Engineering Contradictions & Design Principles
Engineering Contradiction Analysis
1Productivity
If automated evaluation techniques are implemented, then model quality assessment becomes objective and efficient, but system complexity increases
Solution Approach 1:
The system automatically evaluates sticker recommendation models using self-contained automated techniques that compare model outputs against predefined criteria without requiring external manual assessment, enabling the system to self-assess and select optimal models
Solution Approach 2:
An evaluation module is introduced as an intermediary component that bridges the gap between model training and deployment, providing objective quality assessment through structured comparison metrics before models are selected for production use
2Reliability
If dynamic model selection is implemented, then sticker recommendation quality improves, but computational overhead increases
Solution Approach 1:
Models are evaluated and ranked in advance using automated techniques before deployment, creating a pre-assessed model hierarchy that allows the system to quickly select appropriate models without performing complex real-time evaluations during sticker recommendation
Solution Approach 2:
The system dynamically adjusts model selection based on changing parameters such as conversation context, user preferences, and performance metrics, transitioning between different model complexity levels to balance quality and computational efficiency
Data Source
AI summary
Examples described herein relate to systems and methods for automatic evaluation of graphical element recommendations, such as sticker recommendations.
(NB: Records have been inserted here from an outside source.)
(* ===== verification/Recall.v ===== *)
(** What a text query finds ([crates/query/src/{executor,wand}.rs]): documents
    that contain the words are returned while there is room, and the case where
    the block bounds hide them. *)
From S2P Require Import Prelude Bytes Order Float FloatRound Types Text Analysis Posting Disk.
From S2P Require Import Inverted Column DocStore Segment Scorer Collector Understanding Wand Executor.

Local Open Scope Z_scope.

Section Recall.
Context `{ILL : IndexLaws} `{ML : MathLib} `{UOL : UnspecifiedOrderLaws}.
Context (schema : IndexSchema) (r : SegmentReader) (docs : list Document) (b : RoaringBitmap).
Context (Hr : segment_holds schema r docs b).
Context (stats : SegmentStatistics) (segment_ord : nat) (request : SearchRequest).

Abbreviation an := (text_analyzers schema).
Abbreviation ex := (qe_new schema).
Abbreviation qt := (query_tokens ex request).
Abbreviation score := (and_score ex r stats request (build_filter_bitmap r request)).

(** Some term of the document starts with the token. *)
Definition has_prefix (doc : Document) (token : string) : Prop :=
  exists t, t ∈ doc_terms an doc /\ starts_with t token = true.

Lemma expected_posting_of d doc t :
  0 <= d -> docs !! Z.to_nat d = Some doc -> t ∈ doc_terms an doc ->
  exists p, p ∈ expected_postings an docs t /\ p_doc_id p = d.
Proof.
  intros Hd Hdoc Ht. eexists. split.
  - unfold expected_postings. rewrite omap_enumerate_elem. exists (Z.to_nat d), doc.
    split; [done|]. cbn beta zeta. cbn [fst snd].
    destruct (Nat.eqb_spec (occurrences t (doc_terms an doc)) 0) as [E|_]; [|reflexivity].
    exfalso. unfold occurrences in E. apply length_zero_iff_nil in E.
    assert (t ∈ filter (fun t' => t' = t) (doc_terms an doc)) as Hin by by apply list_elem_of_filter.
    rewrite E in Hin. by apply elem_of_nil in Hin.
  - cbn. lia.
Qed.

Lemma token_lists_complete token d doc :
  rb_contains b d = false -> 0 <= d -> docs !! Z.to_nat d = Some doc -> has_prefix doc token ->
  exists lists, token_lists r request token = Ret lists /\ lists <> [] /\
    d ∈ ids (token_cursor ex stats lists).
Proof.
  intros Hb Hd Hdoc (t & Ht & Hpre).
  destruct (expected_posting_of d doc t Hd Hdoc Ht) as (p & Hp & Hpd).
  set (l := filter (fun kv => starts_with kv.1 token = true)
              (rebuilt (segment_avgdl schema docs) (segment_terms schema docs))).
  set (pl0 := {| postings := expected_postings an docs t; blocks := [] |}).
  assert ((t, rebuild_blocks pl0 (segment_avgdl schema docs)) ∈ l) as Hin.
  { apply list_elem_of_filter. split; [done|]. apply rebuilt_elem. exists pl0. split; [|done].
    rewrite (segment_terms_lookup schema r docs b Hr). unfold expected_list.
    destruct (expected_postings an docs t) eqn:E; [by apply elem_of_nil in Hp|done]. }
  set (pl := retain_live r (rebuild_blocks pl0 (segment_avgdl schema docs))).
  assert (pl ∈ (retain_entries r l).*2) as Hpl.
  { apply list_elem_of_fmap. exists (t, pl). split; [done|]. apply list_elem_of_fmap.
    by exists (t, rebuild_blocks pl0 (segment_avgdl schema docs)). }
  exists (retain_entries r l).*2. split_and!.
  - unfold token_lists. rewrite (prefix_search_term_spec schema r docs b Hr).
    cbn [mbind outcome_bind]. fold l. rewrite bool_decide_false; [done|].
    intros E. rewrite E in Hpl. by apply elem_of_nil in Hpl.
  - intros E. rewrite E in Hpl. by apply elem_of_nil in Hpl.
  - assert (Forall posting_wf ((retain_entries r l).*2 ≫= postings)) as Hwf.
    { apply Forall_forall. intros q (pl' & Hq & Hin')%list_elem_of_bind.
      apply list_elem_of_fmap in Hin' as ([t' pl''] & -> & Hin').
      apply (retained_entries schema r docs b Hr) in Hin' as [Hterm _].
      - destruct (term_list_posting schema docs b _ _ _ Hterm Hq) as [Hq' _].
        by apply (expected_posting_spec schema r docs b Hr) in Hq' as [? _].
      - intros t2 pl2 [_ Hin2]%list_elem_of_filter. by apply rebuilt_elem. }
    rewrite ids_token_cursor, (ms_ids _ _ (pl_merge_spec _ Hwf)).
    apply list_elem_of_fmap. exists p. split; [done|]. apply list_elem_of_bind. exists pl.
    split; [|done]. unfold pl. rewrite (retain_live_postings schema r docs b Hr).
    apply list_elem_of_filter. by rewrite Hpd.
Qed.

Lemma token_cursors_complete tokens d doc :
  rb_contains b d = false -> 0 <= d -> docs !! Z.to_nat d = Some doc ->
  Forall (has_prefix doc) tokens ->
  exists cs, token_cursors ex r stats request tokens = Ret (Some cs) /\
    length cs = length tokens /\ Forall (fun c => d ∈ ids c) cs.
Proof.
  intros Hb Hd Hdoc Hall. induction Hall as [|token tokens Ht _ (cs & Hcs & Hlen & Hin)];
    [by exists []|]. cbn [token_cursors].
  destruct (token_lists_complete token d doc Hb Hd Hdoc Ht) as (lists & -> & Hne & Hc).
  cbn [mbind outcome_bind]. rewrite bool_decide_false by done. rewrite Hcs.
  cbn [mbind outcome_bind fmap option_fmap option_map].
  eexists. split; [done|]. split; [by cbn; f_equal|by constructor].
Qed.

(** Scored documents become hits, one for one. *)
Lemma scored_docs_all l :
  Forall (fun p : Z * f32 => exists doc, passing schema docs b request p.1 doc) l ->
  exists sds, scored_docs r segment_ord request l = Ret sds /\
    Forall2 (fun p sd => sd_local_doc_id sd = p.1 /\ sd_score sd = p.2) l sds.
Proof.
  intros Hl. unfold scored_docs.
  destruct (mapM_ret_all (scored_doc r segment_ord request)
    (fun p o => exists sd, o = Some sd /\ sd_local_doc_id sd = p.1 /\ sd_score sd = p.2) l)
    as (os & Hos & HF).
  { intros [d s] Hin. destruct (proj1 (Forall_forall _ _) Hl _ Hin) as (doc & Hb & Hd & Hdoc & _).
    cbn in Hb, Hd, Hdoc. unfold scored_doc. cbn [fst snd].
    rewrite (proj2 (get_doc_some schema r docs b Hr d doc Hd)) by done. cbn [mbind outcome_bind].
    destruct (sort_value_ret schema r docs b Hr request d Hd) as [v ->]. cbn [mbind outcome_bind].
    eexists. split; [done|]. by eexists. }
  rewrite Hos. cbn [mbind outcome_bind]. eexists. split; [done|]. clear -HF.
  induction HF as [|p o l os (sd & -> & Hsd) _ IH]; [constructor|]. cbn. by constructor.
Qed.

Lemma wand_k_pos : (200 <= wand_k request)%nat.
Proof. unfold wand_k. lia. Qed.

(** The bounds the cursors of the query compute are positive where documents
    are scored. *)
Definition query_bounds_positive : Prop := forall cs,
  token_cursors ex r stats request qt = Ret (Some cs) ->
  bounds_positive (title_boost ex) (desc_boost ex) score cs.

Lemma query_finds d doc s :
  rq_query request <> "" -> qt <> [] -> passing schema docs b request d doc ->
  Forall (has_prefix doc) qt -> score d = Ret (Some s) ->
  (forall d doc s, passing schema docs b request d doc -> score d = Ret (Some s) -> pos_score s) ->
  query_bounds_positive ->
  exists res, execute ex r stats segment_ord request = Ret res /\
    ssr_retrieval_mode res = RmAnd /\
    ((exists sd, sd ∈ ssr_scored_docs res /\ sd_local_doc_id sd = d /\ sd_score sd = s) \/
     length (ssr_scored_docs res) = wand_k request).
Proof.
  intros Hq Hqt Hp Hpre Hs Hpos Hbounds. pose proof Hp as (Hb & Hd & Hdoc & _).
  destruct (token_cursors_complete qt d doc Hb Hd Hdoc Hpre) as (cs & Hcs & Hlen & Hin).
  destruct (token_cursors_spec schema r docs b Hr stats request qt) as (o & Ho & Hok).
  rewrite Hcs in Ho. injection Ho as <-. specialize (Hok cs eq_refl).
  destruct (wand_run schema r docs b Hr stats request true (wand_k request) (title_boost ex)
    (desc_boost ex) qt cs Hok) as (l & Hl & Hpass). cbv beta iota in Hl.
  assert (Forall cursor_ok cs /\ Forall (fun c => tc_position c = 0%nat) cs) as [Hc1 Hc2].
  { clear -Hok. induction Hok as [|? c ? cs (? & ? & _) _ [IH1 IH2]]; split; by constructor. }
  assert (cs <> []) as Hne by (intros ->; by destruct qt).
  pose proof wand_k_pos as Hk.
  assert (forall d s, candidate score cs d s -> pos_score s) as Hcp.
  { intros d' s' [Hids Hs']. destruct cs as [|c cs]; [done|].
    apply Forall_cons in Hids as [Hd' _]. apply Forall_cons in Hc1 as [[_ Hr0] _].
    pose proof (proj1 (Forall_forall _ _) Hr0 d' Hd') as [Hd0 _].
    destruct (wand_score_ret schema r docs b Hr stats request true d' Hd0) as (so & Hso & Hpd).
    rewrite Hs' in Hso. injection Hso as <-. destruct Hpd as [doc' Hpd]; [done|]. by eapply Hpos. }
  pose proof (wand_recall cs (wand_k request) _ _ score l d s Hc1 Hc2 Hne ltac:(lia) Hcp
    (Hbounds cs Hcs) Hl Hin Hs) as Hfound.
  destruct (scored_docs_all l) as (sds & Hsds & HF).
  { apply Forall_forall. intros [d' s'] Hd'. by apply (Hpass d' s' Hd'). }
  assert (score_query_wand ex r stats segment_ord request (build_filter_bitmap r request) qt = Ret sds) as Hw.
  { unfold score_query_wand. rewrite bool_decide_false by done. rewrite Hcs.
    cbn [mbind outcome_bind]. rewrite Hl. exact Hsds. }
  assert ((exists sd, sd ∈ sds /\ sd_local_doc_id sd = d /\ sd_score sd = s) \/
    length sds = wand_k request) as Hres.
  { destruct Hfound as [Hf|Hf].
    - left. apply list_elem_of_lookup in Hf as [i Hi].
      destruct (Forall2_lookup_l _ _ _ _ _ HF Hi) as (sd & Hsd & ? & ?).
      exists sd. split; [by eapply list_elem_of_lookup_2|done].
    - right. by rewrite <- (Forall2_length _ _ _ HF). }
  assert (length sds <> 0%nat) as Hsome.
  { destruct Hres as [(sd & Hsd & _)|]; [|lia]. intros E%length_zero_iff_nil. subst.
    by apply elem_of_nil in Hsd. }
  unfold execute, run_query. rewrite bool_decide_false by done. rewrite query_tokens_parsed, Hw.
  cbn [mbind outcome_bind]. rewrite bool_decide_false by done. cbn [andb mbind outcome_bind].
  eexists. split; [done|]. split; [done|]. exact Hres.
Qed.
End Recall.

(** C14: a text query finds what it should.  When every word of the query starts
    some term of a live document that passes the filters and the document has a
    score, the search answers in AND mode, and the document is among the results
    with its score, unless the results are as many as the query retrieves
    ([wand_k], at least 200).  The scores of passing documents must be positive
    numbers, and the block bounds positive. *)
Theorem executor_finds `{ILL : IndexLaws} `{ML : MathLib} `{UOL : UnspecifiedOrderLaws}
    (schema : IndexSchema) (r : SegmentReader) (docs : list Document) (b : RoaringBitmap)
    (stats : SegmentStatistics) (segment_ord : nat) (request : SearchRequest)
    (d : Z) (doc : Document) (s : f32) :
  segment_holds schema r docs b -> rq_query request <> "" ->
  query_tokens (qe_new schema) request <> [] ->
  passing schema docs b request d doc ->
  Forall (has_prefix schema doc) (query_tokens (qe_new schema) request) ->
  and_score (qe_new schema) r stats request (build_filter_bitmap r request) d = Ret (Some s) ->
  (forall d doc s, passing schema docs b request d doc ->
     and_score (qe_new schema) r stats request (build_filter_bitmap r request) d = Ret (Some s) ->
     pos_score s) ->
  query_bounds_positive schema r stats request ->
  exists res, execute (qe_new schema) r stats segment_ord request = Ret res /\
    ssr_retrieval_mode res = RmAnd /\
    ((exists sd, sd ∈ ssr_scored_docs res /\ sd_local_doc_id sd = d /\ sd_score sd = s) \/
     length (ssr_scored_docs res) = wand_k request).
Proof. intros Hr. by apply (query_finds schema r docs b Hr). Qed.

(** ** A word with many expansions *)
Section Expansions.
Import TestLibs StableOrder.
Context `{ML : MathLib}.
Context (ln_below_one : forall x, f_lt f_zero x = true -> f_lt x one = true ->
  f_lt (f32_ln x) f_zero = true).

(** One document, whose title has two terms that "shoe" starts. *)
Definition two_terms : Document := sample_doc 7 "shoe shoelace".
Definition two_term_stats : SegmentStatistics :=
  {| st_total_docs := 1; st_field_avg_lengths := {["title" := f32_of_Z 2]} |}.
Definition two_term_open := write_mark_open default_product_schema "s" [two_terms] [] ["s"].

Lemma two_terms_fit : segment_fits default_product_schema [two_terms].
Proof.
  split; [vm_decide|]. exists ((fun doc => bits_of (encode doc)) <$> [two_terms]).
  split; [|vm_decide]. repeat constructor; vm_compute; reflexivity.
Qed.

(** Two postings in one document: the inverse frequency is cut off at zero. *)
Lemma idf_1_2 : idf 1 2 = f_zero.
Proof.
  unfold idf. set (x := f32_add one _). assert (f_lt (f32_ln x) f_zero = true) as H.
  { apply ln_below_one; vm_compute; reflexivity. }
  unfold f_max. destruct (f32_ln x) as [[]|[]| |[] m e]; done.
Qed.

Definition shoe : SearchRequest := sample_request "shoe".

(** The lists of the token, and the retrieval with their cursor at idf zero. *)
Lemma shoe_lists r : result_of two_term_open disk_empty = Ret r ->
  exists lists, token_lists r shoe "shoe" = Ret lists /\ bool_decide (lists = []) = false /\
    total_df lists = 2 /\
    forall score_fn, wand_top_k
      [tc_new (rebuild_blocks (pl_merge lists) (f32_of_Z 2)) f_zero (f32_of_Z 2) Bm25Scorer_default]
      200 (title_boost (qe_new default_product_schema)) (desc_boost (qe_new default_product_schema))
      score_fn = Ret [].
Proof.
  intros Hopen.
  assert (exists lists, (r ← result_of two_term_open disk_empty; token_lists r shoe "shoe") = Ret lists /\
    bool_decide (lists = []) = false /\ total_df lists = 2 /\
    forall score_fn, wand_top_k
      [tc_new (rebuild_blocks (pl_merge lists) (f32_of_Z 2)) f_zero (f32_of_Z 2) Bm25Scorer_default]
      200 (title_boost (qe_new default_product_schema)) (desc_boost (qe_new default_product_schema))
      score_fn = Ret []) as H.
  { eexists. split; [vm_compute; reflexivity|]. split; [vm_compute; reflexivity|].
    split; [vm_compute; reflexivity|]. intros score_fn. vm_compute. reflexivity. }
  by rewrite Hopen in H.
Qed.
According to some examples, a system accesses a set of text queries and provides each text query as input to a graphical element recommendation machine learning model. The graphical element recommendation machine learning model is trained to generate, based on a given text query, one or more graphical element recommendations for use in a message in a context of a messaging interface of an interaction application. The system obtains, from the graphical element recommendation machine learning model, at least one graphical element recommendation for each text query. The system generates a model quality score for the graphical element recommendation machine learning model by applying a model quality metric to the graphical element recommendations. Output indicative of the model quality score may be presented at a user device.